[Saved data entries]

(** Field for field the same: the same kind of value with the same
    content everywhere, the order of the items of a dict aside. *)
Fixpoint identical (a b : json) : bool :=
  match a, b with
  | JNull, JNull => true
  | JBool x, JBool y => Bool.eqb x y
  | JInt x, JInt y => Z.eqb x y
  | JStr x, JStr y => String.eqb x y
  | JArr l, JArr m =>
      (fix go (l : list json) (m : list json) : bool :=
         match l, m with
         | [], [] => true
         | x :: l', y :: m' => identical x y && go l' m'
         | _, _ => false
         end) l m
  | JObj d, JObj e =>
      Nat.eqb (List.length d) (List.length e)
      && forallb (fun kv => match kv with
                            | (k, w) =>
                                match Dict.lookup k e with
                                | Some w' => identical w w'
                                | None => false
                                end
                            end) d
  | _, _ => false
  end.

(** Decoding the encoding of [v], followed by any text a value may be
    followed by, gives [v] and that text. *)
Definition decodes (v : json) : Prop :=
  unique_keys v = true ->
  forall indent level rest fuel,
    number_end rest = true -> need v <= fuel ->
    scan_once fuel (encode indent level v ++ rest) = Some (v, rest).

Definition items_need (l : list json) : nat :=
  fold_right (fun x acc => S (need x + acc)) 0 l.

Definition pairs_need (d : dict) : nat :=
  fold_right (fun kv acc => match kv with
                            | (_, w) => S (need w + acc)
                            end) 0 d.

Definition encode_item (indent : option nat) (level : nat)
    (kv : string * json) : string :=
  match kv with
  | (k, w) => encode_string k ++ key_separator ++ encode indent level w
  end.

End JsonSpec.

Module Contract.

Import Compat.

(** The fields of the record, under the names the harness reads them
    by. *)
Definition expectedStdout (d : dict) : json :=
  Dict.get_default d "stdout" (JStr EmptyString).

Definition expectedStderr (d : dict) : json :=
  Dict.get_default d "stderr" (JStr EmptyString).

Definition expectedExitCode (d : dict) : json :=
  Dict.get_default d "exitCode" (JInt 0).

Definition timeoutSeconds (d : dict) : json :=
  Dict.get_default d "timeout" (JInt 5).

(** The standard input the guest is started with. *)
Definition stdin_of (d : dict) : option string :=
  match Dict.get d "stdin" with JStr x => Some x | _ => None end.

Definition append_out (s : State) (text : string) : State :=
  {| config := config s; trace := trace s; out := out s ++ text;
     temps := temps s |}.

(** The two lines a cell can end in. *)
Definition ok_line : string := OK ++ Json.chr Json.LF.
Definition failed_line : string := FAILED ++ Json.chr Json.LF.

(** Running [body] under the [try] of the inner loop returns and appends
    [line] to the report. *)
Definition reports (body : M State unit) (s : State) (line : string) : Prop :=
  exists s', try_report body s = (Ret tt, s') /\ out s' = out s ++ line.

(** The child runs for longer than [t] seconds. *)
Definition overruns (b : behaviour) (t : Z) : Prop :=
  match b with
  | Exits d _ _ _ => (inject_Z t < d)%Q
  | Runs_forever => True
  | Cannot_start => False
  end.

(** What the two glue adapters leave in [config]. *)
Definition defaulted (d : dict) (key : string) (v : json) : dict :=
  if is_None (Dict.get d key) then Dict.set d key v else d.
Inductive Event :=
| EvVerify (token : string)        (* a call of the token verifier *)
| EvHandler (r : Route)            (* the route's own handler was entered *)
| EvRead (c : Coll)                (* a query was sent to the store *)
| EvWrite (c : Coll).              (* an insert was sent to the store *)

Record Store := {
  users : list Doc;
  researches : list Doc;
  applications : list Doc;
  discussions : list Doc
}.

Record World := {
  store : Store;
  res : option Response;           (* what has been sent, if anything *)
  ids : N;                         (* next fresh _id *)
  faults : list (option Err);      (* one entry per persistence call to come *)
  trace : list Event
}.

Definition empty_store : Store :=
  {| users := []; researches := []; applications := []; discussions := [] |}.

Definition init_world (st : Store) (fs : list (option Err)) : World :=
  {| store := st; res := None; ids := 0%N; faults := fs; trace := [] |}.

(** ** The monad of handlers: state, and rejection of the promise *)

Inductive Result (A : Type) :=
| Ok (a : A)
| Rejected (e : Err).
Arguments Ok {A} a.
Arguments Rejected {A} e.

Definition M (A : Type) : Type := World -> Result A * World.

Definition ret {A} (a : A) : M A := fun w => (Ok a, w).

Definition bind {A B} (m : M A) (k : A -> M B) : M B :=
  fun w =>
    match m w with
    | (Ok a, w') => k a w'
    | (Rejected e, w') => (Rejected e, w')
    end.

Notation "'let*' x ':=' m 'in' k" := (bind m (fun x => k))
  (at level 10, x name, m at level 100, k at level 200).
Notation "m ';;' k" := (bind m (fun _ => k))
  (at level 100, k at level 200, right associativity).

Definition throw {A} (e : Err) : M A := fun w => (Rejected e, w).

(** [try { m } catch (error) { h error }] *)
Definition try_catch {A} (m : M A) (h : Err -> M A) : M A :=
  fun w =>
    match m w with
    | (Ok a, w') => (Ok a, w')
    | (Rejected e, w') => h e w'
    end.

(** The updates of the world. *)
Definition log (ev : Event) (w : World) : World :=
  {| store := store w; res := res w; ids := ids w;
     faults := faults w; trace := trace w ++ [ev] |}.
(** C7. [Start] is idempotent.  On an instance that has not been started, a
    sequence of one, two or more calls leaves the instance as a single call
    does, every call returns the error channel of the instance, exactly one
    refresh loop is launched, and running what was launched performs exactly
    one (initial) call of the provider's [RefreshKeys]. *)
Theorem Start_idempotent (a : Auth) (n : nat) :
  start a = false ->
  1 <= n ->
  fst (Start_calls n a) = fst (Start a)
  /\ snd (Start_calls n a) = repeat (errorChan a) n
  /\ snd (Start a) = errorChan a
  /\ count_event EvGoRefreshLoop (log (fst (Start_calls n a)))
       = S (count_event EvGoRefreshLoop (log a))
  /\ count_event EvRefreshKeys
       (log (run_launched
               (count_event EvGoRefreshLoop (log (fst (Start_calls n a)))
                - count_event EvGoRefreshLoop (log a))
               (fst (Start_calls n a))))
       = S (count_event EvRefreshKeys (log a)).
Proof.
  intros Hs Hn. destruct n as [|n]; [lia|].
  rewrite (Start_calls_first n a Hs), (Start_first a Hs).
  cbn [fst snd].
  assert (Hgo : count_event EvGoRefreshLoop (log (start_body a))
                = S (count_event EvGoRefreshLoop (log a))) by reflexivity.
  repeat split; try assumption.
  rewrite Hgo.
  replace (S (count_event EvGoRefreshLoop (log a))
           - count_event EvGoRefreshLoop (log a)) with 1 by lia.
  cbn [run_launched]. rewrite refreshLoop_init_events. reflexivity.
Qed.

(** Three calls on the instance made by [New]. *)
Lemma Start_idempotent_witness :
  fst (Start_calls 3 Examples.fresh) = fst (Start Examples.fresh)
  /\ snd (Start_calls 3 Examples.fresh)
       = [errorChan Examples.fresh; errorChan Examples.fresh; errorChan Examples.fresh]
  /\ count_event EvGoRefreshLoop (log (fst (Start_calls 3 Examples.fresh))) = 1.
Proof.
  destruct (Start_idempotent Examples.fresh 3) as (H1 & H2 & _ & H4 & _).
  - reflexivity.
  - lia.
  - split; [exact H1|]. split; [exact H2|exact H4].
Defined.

==

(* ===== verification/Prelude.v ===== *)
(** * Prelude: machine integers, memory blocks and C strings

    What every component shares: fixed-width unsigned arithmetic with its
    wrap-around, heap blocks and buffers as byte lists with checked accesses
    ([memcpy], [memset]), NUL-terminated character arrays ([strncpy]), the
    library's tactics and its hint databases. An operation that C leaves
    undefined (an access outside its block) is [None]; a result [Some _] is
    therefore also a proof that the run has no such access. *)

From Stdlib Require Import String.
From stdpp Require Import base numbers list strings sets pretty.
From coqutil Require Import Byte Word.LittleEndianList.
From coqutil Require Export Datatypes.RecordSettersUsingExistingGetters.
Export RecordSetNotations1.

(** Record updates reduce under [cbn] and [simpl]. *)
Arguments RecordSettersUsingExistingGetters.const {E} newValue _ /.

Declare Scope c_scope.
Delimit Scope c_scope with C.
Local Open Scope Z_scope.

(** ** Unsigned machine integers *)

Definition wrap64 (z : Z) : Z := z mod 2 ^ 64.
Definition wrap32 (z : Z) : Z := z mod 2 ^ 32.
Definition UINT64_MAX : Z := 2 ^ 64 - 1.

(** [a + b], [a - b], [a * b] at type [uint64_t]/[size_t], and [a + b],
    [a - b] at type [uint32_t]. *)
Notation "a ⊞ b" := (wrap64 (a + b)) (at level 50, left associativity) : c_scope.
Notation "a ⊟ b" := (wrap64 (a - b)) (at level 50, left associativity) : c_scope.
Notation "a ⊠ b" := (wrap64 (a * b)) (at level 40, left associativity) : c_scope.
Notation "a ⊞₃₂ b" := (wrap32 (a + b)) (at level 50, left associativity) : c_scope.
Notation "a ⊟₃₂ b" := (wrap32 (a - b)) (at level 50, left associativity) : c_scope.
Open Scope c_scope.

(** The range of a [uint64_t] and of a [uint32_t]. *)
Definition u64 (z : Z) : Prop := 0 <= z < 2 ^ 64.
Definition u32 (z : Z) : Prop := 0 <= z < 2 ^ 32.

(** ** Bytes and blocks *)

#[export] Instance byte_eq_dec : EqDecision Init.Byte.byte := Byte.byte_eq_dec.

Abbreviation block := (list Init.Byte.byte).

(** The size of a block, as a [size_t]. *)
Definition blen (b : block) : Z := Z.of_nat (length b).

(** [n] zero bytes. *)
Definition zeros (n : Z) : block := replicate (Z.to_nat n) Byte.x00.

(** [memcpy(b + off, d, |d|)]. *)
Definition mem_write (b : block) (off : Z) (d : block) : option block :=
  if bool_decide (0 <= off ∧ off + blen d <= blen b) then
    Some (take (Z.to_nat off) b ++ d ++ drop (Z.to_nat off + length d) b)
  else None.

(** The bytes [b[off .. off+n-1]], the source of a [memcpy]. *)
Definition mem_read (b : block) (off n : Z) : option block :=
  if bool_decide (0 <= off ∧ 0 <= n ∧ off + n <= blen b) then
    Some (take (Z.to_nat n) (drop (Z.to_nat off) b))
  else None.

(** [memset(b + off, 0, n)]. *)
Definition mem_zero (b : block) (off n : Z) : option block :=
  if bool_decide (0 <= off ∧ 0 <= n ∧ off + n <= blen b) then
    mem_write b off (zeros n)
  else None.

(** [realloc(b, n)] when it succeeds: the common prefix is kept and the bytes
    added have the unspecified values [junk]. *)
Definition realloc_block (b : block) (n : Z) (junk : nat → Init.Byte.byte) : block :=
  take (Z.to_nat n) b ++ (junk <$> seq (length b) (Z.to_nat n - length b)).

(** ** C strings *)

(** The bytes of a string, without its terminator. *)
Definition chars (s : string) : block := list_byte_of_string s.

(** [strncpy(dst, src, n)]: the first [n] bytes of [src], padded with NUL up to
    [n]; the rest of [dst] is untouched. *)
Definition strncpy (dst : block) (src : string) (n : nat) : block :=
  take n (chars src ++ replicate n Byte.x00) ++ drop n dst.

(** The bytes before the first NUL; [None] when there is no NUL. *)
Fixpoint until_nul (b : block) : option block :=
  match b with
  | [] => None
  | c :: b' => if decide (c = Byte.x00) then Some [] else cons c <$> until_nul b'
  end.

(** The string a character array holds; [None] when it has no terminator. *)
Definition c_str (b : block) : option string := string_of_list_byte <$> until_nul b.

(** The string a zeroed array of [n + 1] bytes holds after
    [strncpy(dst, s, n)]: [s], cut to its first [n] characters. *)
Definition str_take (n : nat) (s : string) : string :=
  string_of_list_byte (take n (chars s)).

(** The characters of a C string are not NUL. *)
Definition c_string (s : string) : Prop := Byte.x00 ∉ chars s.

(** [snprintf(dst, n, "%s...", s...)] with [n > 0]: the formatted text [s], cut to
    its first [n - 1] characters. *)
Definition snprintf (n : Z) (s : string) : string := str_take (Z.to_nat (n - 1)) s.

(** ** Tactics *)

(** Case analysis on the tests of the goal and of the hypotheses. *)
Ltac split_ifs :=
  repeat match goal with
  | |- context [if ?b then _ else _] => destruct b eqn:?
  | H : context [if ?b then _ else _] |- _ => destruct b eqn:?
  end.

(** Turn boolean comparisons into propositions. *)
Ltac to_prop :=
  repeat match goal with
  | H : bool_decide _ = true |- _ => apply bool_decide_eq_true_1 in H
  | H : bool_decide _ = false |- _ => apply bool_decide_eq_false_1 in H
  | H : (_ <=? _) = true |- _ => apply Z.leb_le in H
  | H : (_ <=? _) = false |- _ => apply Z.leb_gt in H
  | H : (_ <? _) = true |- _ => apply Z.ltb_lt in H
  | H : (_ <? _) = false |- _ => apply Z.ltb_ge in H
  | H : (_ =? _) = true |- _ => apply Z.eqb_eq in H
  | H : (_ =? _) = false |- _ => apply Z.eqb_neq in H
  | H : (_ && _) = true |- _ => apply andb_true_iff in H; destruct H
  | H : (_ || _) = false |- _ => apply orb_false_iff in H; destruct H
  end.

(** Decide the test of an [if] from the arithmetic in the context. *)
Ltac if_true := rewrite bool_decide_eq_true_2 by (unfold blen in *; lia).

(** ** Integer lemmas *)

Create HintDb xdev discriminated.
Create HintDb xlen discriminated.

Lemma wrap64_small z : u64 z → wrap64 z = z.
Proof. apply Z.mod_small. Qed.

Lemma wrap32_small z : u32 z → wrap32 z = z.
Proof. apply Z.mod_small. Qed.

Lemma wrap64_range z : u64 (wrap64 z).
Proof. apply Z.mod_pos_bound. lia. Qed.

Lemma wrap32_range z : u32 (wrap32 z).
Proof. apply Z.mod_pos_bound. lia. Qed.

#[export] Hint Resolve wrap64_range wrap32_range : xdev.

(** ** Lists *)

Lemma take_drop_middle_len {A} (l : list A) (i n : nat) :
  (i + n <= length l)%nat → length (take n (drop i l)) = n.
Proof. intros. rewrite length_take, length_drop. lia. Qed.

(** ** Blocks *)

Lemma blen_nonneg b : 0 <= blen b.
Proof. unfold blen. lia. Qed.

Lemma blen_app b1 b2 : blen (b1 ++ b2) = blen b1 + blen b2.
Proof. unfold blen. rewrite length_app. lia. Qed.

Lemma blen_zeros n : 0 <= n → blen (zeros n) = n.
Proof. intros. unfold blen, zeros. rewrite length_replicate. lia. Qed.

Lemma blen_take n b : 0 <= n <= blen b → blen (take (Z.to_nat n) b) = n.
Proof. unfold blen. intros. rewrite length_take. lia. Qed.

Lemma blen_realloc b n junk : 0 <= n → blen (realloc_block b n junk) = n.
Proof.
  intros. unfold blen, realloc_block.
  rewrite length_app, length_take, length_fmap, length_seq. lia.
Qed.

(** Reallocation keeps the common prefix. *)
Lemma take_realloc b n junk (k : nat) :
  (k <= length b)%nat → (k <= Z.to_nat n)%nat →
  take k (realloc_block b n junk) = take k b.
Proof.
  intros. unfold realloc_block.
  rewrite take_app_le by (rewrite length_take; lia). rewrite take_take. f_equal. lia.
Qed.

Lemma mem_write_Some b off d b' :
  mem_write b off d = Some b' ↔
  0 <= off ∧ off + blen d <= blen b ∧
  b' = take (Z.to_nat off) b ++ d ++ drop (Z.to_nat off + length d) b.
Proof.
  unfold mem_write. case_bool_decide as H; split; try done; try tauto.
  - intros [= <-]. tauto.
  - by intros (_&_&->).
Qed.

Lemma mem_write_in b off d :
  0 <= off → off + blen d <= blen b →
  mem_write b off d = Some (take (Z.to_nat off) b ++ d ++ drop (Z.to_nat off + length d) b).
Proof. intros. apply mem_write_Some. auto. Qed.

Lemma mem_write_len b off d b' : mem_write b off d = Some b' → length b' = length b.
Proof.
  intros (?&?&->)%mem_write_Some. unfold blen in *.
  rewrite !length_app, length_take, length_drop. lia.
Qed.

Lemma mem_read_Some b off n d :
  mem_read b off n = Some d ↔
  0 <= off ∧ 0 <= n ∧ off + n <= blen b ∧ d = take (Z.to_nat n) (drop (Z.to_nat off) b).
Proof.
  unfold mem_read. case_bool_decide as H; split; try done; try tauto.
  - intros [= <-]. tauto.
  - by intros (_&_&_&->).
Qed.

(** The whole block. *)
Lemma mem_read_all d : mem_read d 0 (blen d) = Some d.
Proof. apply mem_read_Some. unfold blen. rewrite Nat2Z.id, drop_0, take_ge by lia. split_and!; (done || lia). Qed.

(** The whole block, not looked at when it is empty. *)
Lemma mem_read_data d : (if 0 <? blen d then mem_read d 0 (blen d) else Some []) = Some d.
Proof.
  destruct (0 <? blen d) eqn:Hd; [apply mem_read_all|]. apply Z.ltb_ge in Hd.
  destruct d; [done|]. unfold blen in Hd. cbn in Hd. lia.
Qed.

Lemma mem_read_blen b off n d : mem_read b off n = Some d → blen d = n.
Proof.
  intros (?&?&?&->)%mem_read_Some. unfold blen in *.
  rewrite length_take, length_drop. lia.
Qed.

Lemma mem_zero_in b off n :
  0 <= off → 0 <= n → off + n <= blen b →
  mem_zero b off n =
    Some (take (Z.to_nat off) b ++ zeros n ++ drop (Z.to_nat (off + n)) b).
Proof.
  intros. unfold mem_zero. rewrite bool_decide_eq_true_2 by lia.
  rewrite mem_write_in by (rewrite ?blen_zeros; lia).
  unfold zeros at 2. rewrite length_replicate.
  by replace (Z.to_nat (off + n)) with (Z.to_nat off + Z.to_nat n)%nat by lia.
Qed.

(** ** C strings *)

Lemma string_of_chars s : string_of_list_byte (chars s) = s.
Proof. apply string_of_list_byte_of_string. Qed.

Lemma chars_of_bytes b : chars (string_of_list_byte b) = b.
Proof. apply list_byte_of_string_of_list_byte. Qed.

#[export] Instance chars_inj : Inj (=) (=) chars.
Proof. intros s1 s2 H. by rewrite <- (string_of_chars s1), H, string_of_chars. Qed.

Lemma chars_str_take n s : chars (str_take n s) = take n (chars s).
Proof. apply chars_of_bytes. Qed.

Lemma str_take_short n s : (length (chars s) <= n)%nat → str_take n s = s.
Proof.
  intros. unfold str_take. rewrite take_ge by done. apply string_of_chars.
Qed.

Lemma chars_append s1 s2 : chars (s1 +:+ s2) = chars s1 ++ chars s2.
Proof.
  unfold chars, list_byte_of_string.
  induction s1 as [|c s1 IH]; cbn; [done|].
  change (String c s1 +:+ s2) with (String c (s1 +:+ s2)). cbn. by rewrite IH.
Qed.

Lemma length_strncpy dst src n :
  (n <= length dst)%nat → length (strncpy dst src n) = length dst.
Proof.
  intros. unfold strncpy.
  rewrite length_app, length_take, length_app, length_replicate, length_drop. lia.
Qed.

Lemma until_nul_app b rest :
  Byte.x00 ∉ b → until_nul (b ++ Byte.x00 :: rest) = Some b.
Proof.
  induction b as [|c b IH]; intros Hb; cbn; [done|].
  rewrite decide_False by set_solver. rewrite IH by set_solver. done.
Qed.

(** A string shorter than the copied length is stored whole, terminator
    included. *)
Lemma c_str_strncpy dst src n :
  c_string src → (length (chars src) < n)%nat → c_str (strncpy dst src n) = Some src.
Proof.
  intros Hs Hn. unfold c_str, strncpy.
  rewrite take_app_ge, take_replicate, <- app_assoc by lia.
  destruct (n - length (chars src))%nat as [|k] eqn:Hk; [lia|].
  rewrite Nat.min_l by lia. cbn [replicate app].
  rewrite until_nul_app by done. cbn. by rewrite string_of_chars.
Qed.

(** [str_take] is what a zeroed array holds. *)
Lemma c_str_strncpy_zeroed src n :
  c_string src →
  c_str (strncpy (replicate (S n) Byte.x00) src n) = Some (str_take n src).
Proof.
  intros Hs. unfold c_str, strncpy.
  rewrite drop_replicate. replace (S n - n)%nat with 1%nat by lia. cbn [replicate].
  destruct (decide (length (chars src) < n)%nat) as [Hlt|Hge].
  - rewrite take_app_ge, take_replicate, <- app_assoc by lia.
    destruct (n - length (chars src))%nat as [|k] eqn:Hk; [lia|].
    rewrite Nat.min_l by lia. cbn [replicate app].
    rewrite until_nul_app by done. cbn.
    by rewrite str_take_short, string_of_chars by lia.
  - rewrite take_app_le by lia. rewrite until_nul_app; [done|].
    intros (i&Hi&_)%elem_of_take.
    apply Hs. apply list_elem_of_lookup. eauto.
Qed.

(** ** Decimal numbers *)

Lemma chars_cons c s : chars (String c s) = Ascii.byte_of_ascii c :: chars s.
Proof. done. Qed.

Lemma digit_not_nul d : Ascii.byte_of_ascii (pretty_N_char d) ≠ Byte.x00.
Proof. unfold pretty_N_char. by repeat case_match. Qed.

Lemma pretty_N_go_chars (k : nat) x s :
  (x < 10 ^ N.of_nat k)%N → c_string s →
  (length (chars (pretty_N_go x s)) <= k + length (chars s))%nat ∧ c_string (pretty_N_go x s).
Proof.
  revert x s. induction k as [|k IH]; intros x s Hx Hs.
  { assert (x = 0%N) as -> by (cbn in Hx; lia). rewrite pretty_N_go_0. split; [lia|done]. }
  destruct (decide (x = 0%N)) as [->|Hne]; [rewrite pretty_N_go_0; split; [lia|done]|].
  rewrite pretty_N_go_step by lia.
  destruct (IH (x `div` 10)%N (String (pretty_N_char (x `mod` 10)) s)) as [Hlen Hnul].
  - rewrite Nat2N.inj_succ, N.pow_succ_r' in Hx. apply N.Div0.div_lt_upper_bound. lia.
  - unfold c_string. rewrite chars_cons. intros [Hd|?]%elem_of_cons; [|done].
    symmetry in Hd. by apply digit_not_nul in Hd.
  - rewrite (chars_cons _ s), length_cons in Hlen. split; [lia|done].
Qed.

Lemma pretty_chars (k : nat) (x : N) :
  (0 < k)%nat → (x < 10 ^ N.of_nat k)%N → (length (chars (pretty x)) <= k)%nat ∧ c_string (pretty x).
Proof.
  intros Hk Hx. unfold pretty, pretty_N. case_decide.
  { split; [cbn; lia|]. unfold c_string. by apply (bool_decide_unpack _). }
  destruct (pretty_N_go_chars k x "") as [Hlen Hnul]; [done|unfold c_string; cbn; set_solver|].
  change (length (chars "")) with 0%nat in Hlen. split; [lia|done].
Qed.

### [What the exercise asks]
Take the line above containing "(** Field for", the line containing "y => Z.eqb x y", and all lines in between, and copy them exactly without anything else.

### [Result of this task]
(** Field for field the same: the same kind of value with the same
    content everywhere, the order of the items of a dict aside. *)
Fixpoint identical (a b : json) : bool :=
  match a, b with
  | JNull, JNull => true
  | JBool x, JBool y => Bool.eqb x y
  | JInt x, JInt y => Z.eqb x y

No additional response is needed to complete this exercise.